Lemma unsplashStep_advances w category query page c st :
  1 <= page <= 10 ->
  leads (advances (if truthy (unsplashKey st) then 3 else 0)
                  (queryEvent [query]) (storedUnder [category]))
        (unsplashStep w category query page c) st.
Proof.
  intros Hpage. unfold unsplashStep. apply leads_gets.
  destruct (truthy (unsplashKey st)) eqn:Hk; [| apply leads_ret].
  destruct (fetchFrom_advances (storedUnder [category]) w unsplash query page st Hpage)
    as (photos & st1 & Hf & Hadv).
  simpl in Hf, Hadv. rewrite Hk in Hadv.
  change 3%nat with (3 + 0)%nat. apply leads_bind; [by eexists _, _|].
  intros imgs st1' Hrun _. rewrite Hf in Hrun. injection Hrun as <- <-.
  destruct (len _ >? 0); [| apply leads_ret].
  apply store_advances; [apply pause_expected|].
  apply (converted_storedUnder unsplash).
Qed.

Lemma pexelsStep_advances w category query page perQuery targetTotal c st :
  1 <= page <= 10 ->
  leads (advances (if truthy (pexelsKey st) then 3 else 0)
                  (queryEvent [query]) (storedUnder [category]))
        (pexelsStep w category query page perQuery targetTotal c) st.
Proof.
  intros Hpage. unfold pexelsStep. do 2 apply leads_gets.
  destruct (_ && _ && _); [| apply leads_ret].
  destruct (fetchFrom_advances (storedUnder [category]) w pexels query page st Hpage)
    as (photos & st1 & Hf & Hadv).
  simpl in Hf, Hadv.
  apply leads_budget with (n := ((if truthy (pexelsKey st) then 3 else 0) + 0)%nat);
    [lia|].
  apply leads_bind; [by eexists _, _|].
  intros imgs st1' Hrun _. rewrite Hf in Hrun. injection Hrun as <- <-.
  destruct (len _ >? 0); [| apply leads_ret].
  apply store_advances; [apply pause_expected|].
  apply (converted_storedUnder pexels).
Qed.

Lemma providers_keys st st' :
  unsplashKey st' = unsplashKey st -> pexelsKey st' = pexelsKey st ->
  providers st' = providers st.
Proof. unfold providers. by intros -> ->. Qed.
Lemma page_mirrors_server_witness :
  mirrored opened /\
  Forall (fun a => delivery_of a <> ResponseLost) visit /\
  mirrored (play Scenario.stamp payload_of visit opened) /\
  mirrored (play2 Scenario.stamp payload_of visit opened) /\
  map (@id string)
    (savedQuotes (fst (play Scenario.stamp payload_of visit opened)))
  = ["2000"]%string.
Proof.
  assert (M : mirrored opened) by reflexivity.
  assert (F : Forall (fun a => delivery_of a <> ResponseLost) visit).
  { repeat constructor; discriminate. }
  destruct (page_mirrors_server Scenario.stamp payload_of M F) as [M1 M2].
  split; [exact M|]. split; [exact F|].
  split; [exact M1|]. split; [exact M2|].
  vm_compute. reflexivity.
Defined.

(** A save whose response is lost is stored by the server and missing on
    the page, until the next fetch. *)
Example lost_response_then_fetch :
  let w := saveQuote Scenario.stamp payload_of ResponseLost 1000 1000
             opened in
  savedQuotes (fst w) = [] /\
  ids (snd w) = ["1000"]%string /\
  map (@id string)
    (savedQuotes (fst (fetchQuotes Scenario.stamp Delivered w)))
  = ["1000"]%string.
Proof. cbv zeta. repeat split; vm_compute; reflexivity. Qed.

Lemma deleteQuote_on_not_found_witness :
  ~ present "1000" (snd stale) /\
  deleteQuote Scenario.stamp Delivered "1000" stale = stale /\
  savedQuotes (fst (deleteQuote2 Scenario.stamp Delivered "1000" stale))
  = [].
Proof.
  assert (H : ~ present "1000" (snd stale)).
  { intros (q & [] & _). }
  destruct (@deleteQuote_on_not_found string Scenario.stamp "1000" stale H)
    as [H1 H2].
  split; [exact H|]. split; [exact H1|].
  rewrite H2. vm_compute. reflexivity.
Defined.
(** * AI Voice Studio: the audio pipeline of [App.tsx]

    A shallow embedding of the text chunker, the pronunciation rewriter,
    the narration orchestrator and the duplex-session playback scheduler,
    with the properties stated for them. *)

From Stdlib Require Import List ZArith NArith Lia Bool Ascii String QArith Qminmax.
From Stdlib Require Import DecimalString.
Import ListNotations.

Set Implicit Arguments.
Unset Strict Implicit.
Open Scope Z_scope.

(** ** JavaScript strings

    A JavaScript string is a sequence of UTF-16 code units; [length],
    [substring], [lastIndexOf] and [trim] all count code units. *)

Definition code_unit := N.
Definition jstr := list code_unit.

(** Literals of the source, which are all ASCII. *)
Definition lit (s : string) : jstr := map N_of_ascii (list_ascii_of_string s).

Definition jlen (s : jstr) : Z := Z.of_nat (List.length s).

Definition jstr_eqb (a b : jstr) : bool :=
  if list_eq_dec N.eq_dec a b then true else false.

Module JS.

(** WhiteSpace and LineTerminator code points, the set that
    [String.prototype.trim] strips. *)
Definition isWhiteSpace (c : code_unit) : bool :=
  ((c =? 9) || (c =? 10) || (c =? 11) || (c =? 12) || (c =? 13) || (c =? 32)
   || (c =? 160) || (c =? 5760) || ((8192 <=? c) && (c <=? 8202))
   || (c =? 8232) || (c =? 8233) || (c =? 8239) || (c =? 8287)
   || (c =? 12288) || (c =? 65279))%N.

Fixpoint trimStart (s : jstr) : jstr :=
  match s with
  | [] => []
  | c :: s' => if isWhiteSpace c then trimStart s' else s
  end.

Definition trimEnd (s : jstr) : jstr := rev (trimStart (rev s)).

Definition trim (s : jstr) : jstr := trimEnd (trimStart s).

--------------------

* ASSIGNMENT
All lines that hold the word "Implicit" should be copied from the data.

* RESPONSE AREA
Set Implicit Arguments.
Unset Strict Implicit.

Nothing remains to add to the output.